Не ныть, не жаловаться в соцсетях и улыбаться: «встала и пошла». Режиссёр из Петербурга, чей фильм был отобран на Берлинале, — о нём и о своём подходе к работе.
Пока одни российские деятели культуры обличают Запад, другие представляют нашу страну на главных культурных форумах Европы. Дебютный художественный фильм петербургского режиссёра Юлдус Бахтиозиной «Дочь рыбака» покажут на Берлинском международном кинофестивале. Как история, которая только кажется сказкой, перекликается с реальностью, о чём говорит тяга людей обижаться и в чём мужчины и женщины по-разному смотрят кино, автор рассказала «Фонтанке».

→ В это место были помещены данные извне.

(** The keys of [timeRanges], in the order of the second loop. *)
Definition groupStarts (rp : RetentionPolicyInfo) (points : list wPoint) : list Z :=
  rangeOrder (elements (list_to_set (groupStart rp <$> points) : gset Z)).

(** The groups of all the needed starts. *)
Fixpoint createGroups (database policy : string) (ts : list Z)
    : GoM PointsWriter (gmap Z (option ShardGroupInfo)) :=
  match ts with
  | [] => mret ∅
  | t :: ts' =>
      sg ← onMeta (mCreateShardGroup database policy t);
      m ← createGroups database policy ts';
      mret (<[t := sg]> m)
  end.

(** The loop that maps every point; a nil group panics. *)
Fixpoint mapPoints (rp : RetentionPolicyInfo) (groups : gmap Z (option ShardGroupInfo))
    (points : list wPoint) (mapping : ShardMapping) : res ShardMapping :=
  match points with
  | [] => Ok mapping
  | p :: points' =>
      match groups !! groupStart rp p with
      | Some (Some sg) =>
          sh ← sgShardFor sg (pHashID p);
          mapPoints rp groups points' (MapPoint sh p mapping)
      | _ => Panics
      end
  end.

(** [MapShards(wp)] *)
Definition MapShards (database policy : string) (points : list wPoint)
    : GoM PointsWriter ShardMapping :=
  w ← get_state;
  rp ← lift_res (mRetentionPolicy database policy (pw_meta w));
  match rp with
  | None => throw (ErrRetentionPolicyNotFound policy)
  | Some rp =>
      groups ← createGroups database policy (groupStarts rp points);
      lift_res (mapPoints rp groups points NewShardMapping)
  end.

(** ** Writing *)

(** [writeToShard(shard, database, retentionPolicy, points)]: any error but a
    missing shard is followed by a second attempt. *)
Definition writeToShard (shard : ShardInfo) (database policy : string) (points : list wPoint)
    : GoM PointsWriter unit :=
  r ← attempt (onTsdb (tsdbWriteToShard (si_ID shard) points));
  match r with
  | inr _ => mret tt
  | inl err =>
      _ ← (if decide (err = ErrShardNotFound)
           then onTsdb (tsdbCreateShard database policy (si_ID shard)) else mret tt);
      onTsdb (tsdbWriteToShard (si_ID shard) points)
  end.

(** The goroutines, in the order in which they finish; all of them run to the
    end. *)
Fixpoint writeAll (database policy : string) (mapping : ShardMapping) (ids : list Z)
    : GoM PointsWriter (list (option error)) :=
  match ids with
  | [] => mret []
  | id :: ids' =>
      match sm_Shards mapping !! id, sm_Points mapping !! id with
      | Some shard, Some points =>
          r ← attempt (writeToShard shard database policy points);
          errs ← writeAll database policy mapping ids';
          mret (match r with inl e => Some e | inr _ => None end :: errs)
      | _, _ => panic
      end
  end.

(** Offer the points to the subscriptions without blocking. *)
Definition offer (database policy : string) (points : list wPoint) : GoM PointsWriter unit :=
  modify (λ w, mkPointsWriter (pw_meta w) (pw_tsdb w) (pw_closing w)
    (match pw_subPoints w with
     | Some (S room, sent) => Some (room, sent ++ [(database, policy, points)])
     | x => x
     end)).

(** The receiving loop. *)
Fixpoint collect (closed : bool) (errs : list (option error)) : res unit :=
  match errs with
  | [] => Ok tt
  | e :: errs' =>
      if closed && selectClosing (length errs') then Err ErrWriteFailed
      else match e with Some err => Err err | None => collect closed errs' end
  end.

(** [WritePoints(database, retentionPolicy, consistencyLevel, points)] *)
Definition WritePoints (database retentionPolicy : string) (points : list wPoint)
    : GoM PointsWriter unit :=
  w ← get_state;
  policy ← (if decide (retentionPolicy = ""%string) then
              match mDatabase database (pw_meta w) with
              | None => throw (ErrDatabaseNotFound database)
              | Some db => mret (dbi_DefaultRetentionPolicy db)
              end
            else mret retentionPolicy);
  mapping ← MapShards database policy points;
  errs ← writeAll database policy mapping (rangeOrder (map_to_list (sm_Points mapping)).*1);
  _ ← offer database policy points;
  lift_res (collect (pw_closing w) errs).
Definition demo_client_oss : OssClient := {|
  rpi_MarshalBinary _ := Ok [];
  dbi_RetentionPolicy d n := snd <$> list_find (λ r, rpi_Name r = n) (dbi_RetentionPolicies d);
  sgi_Deleted g := negb (sgi_DeletedAt g =? zeroTime);
  sgi_Overlaps g lo hi := (sgi_StartTime g <=? hi) && (lo <? sgi_EndTime g);
  od_ShardGroupByTimestamp _ _ _ _ := Ok None;
  od_UserAdmins _ := [];
  od_UserPrivileges _ _ := Ok ∅;
  od_UserPrivilege _ _ _ := Ok 0;
|}.

#[local] Existing Instances demo_snapshots demo_commands demo_transport demo_client_oss.

Definition demo_cmd : Command := mkCommand DeleteMetaNodeCommand (Some (ExtDeleteMetaNode 1)).

Definition demo_client : Client :=
  set_cache (set_Data (set_TermIndex 1 1 zeroOss) demo_data) ∅
    (set_metaServers ["m0"%string; "m1"%string] (NewClient (0 : net))).

(** The client after it has been opened. *)
Definition demo_opened : Client := set_notif (Some (newChanged None)) demo_client.

(** The second server accepts the command; the poller then receives an old snapshot and
    one with the index 5 before the call looks again. *)
Lemma retryUntilExec_outcome_witness :
  let '(r, c') := retryExec (Z.to_nat maxRetries + 1) demo_cmd 0 0 "" demo_opened in
  r = Ok RetNil ∧ (c_net c' : Z) ≤ 0 + 11 ∧
  (retryUntilExec demo_cmd demo_opened).1 = Ok tt ∧
  (c_closing c' = true ∨ ∃ u c1 idx c2, exec u demo_cmd c1 = (Ok idx, c2) ∧ idx ≤ ClientIndex c').
Proof.
  destruct (retryExec (Z.to_nat maxRetries + 1) demo_cmd 0 0 "" demo_opened) as [r c'] eqn:E.
  assert (r = Ok RetNil) as Hr by (vm_compute in E; by injection E).
  destruct (retryUntilExec_outcome (H1 := demo_transport) (λ n : Z, n) (λ _ _ n, Z.le_refl (n + 1)) (λ n, Z.le_refl n)
    demo_cmd demo_opened r c') as (Hreq & _ & Hnil & _ & _ & _ & _ & Hu).
  - eexists. split; [reflexivity|]. reflexivity.
  - exact E.
  - split; [exact Hr|]. split; [exact Hreq|]. split; [by rewrite Hu, Hr|exact (Hnil Hr)].
Defined.

(** Jane logs in with the password that is her hash. *)
Lemma Authenticate_agrees_with_bcrypt_witness :
  let c' := (Authenticate "jane" "h" demo_client).2 in
  auth_inv c' ∧ (Authenticate "jane" "h" demo_client).1 = Ok (mkUserInfo "jane" "h" true).
Proof.
  intros c'.
  destruct (Authenticate_agrees_with_bcrypt "jane" "h" demo_client
    (Authenticate "jane" "h" demo_client).1 c') as (Hi & _ & _ & Hok & _).
  - intros name au. cbn. by rewrite lookup_empty.
  - subst c'. by destruct (Authenticate "jane" "h" demo_client).
  - split; [exact Hi|]. apply (Hok _ [x07]); reflexivity.
Defined.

— Когда мы встречались в 2016 году, казалось бы, ничто не предвещало, что вы нырнёте в мир кино, но это случилось. Что случилось с фэшн-фотографом?
— Как раз всё предвещало, вы просто не разглядели, Николай. (Смеётся.) Самое забавное, что я никогда не была фэшн-фотографом, такое позиционирование меня — ошибка, пора её исправить: я — художник. Просто так случилось, что итальянский VOGUE в 2016 году назвал меня «лучшим фотографом моды» — притом что я никогда не снимала моду. Ну, вот они разглядели для себя такие коды. Я иногда работаю с фэшн-индустрией, но это всегда люди из фэшн-индустрии приходят ко мне, за моим художественным видением. Я никогда не ограничивалась фотографией, это инструмент передачи всего того, что я делаю: костюмы, декорации, смыслы, арт-дирекшн — это всегда было внутри кадра. Это крафтовая история. Называть меня фэшн-фотографом — грубейшая ошибка. (Улыбается.)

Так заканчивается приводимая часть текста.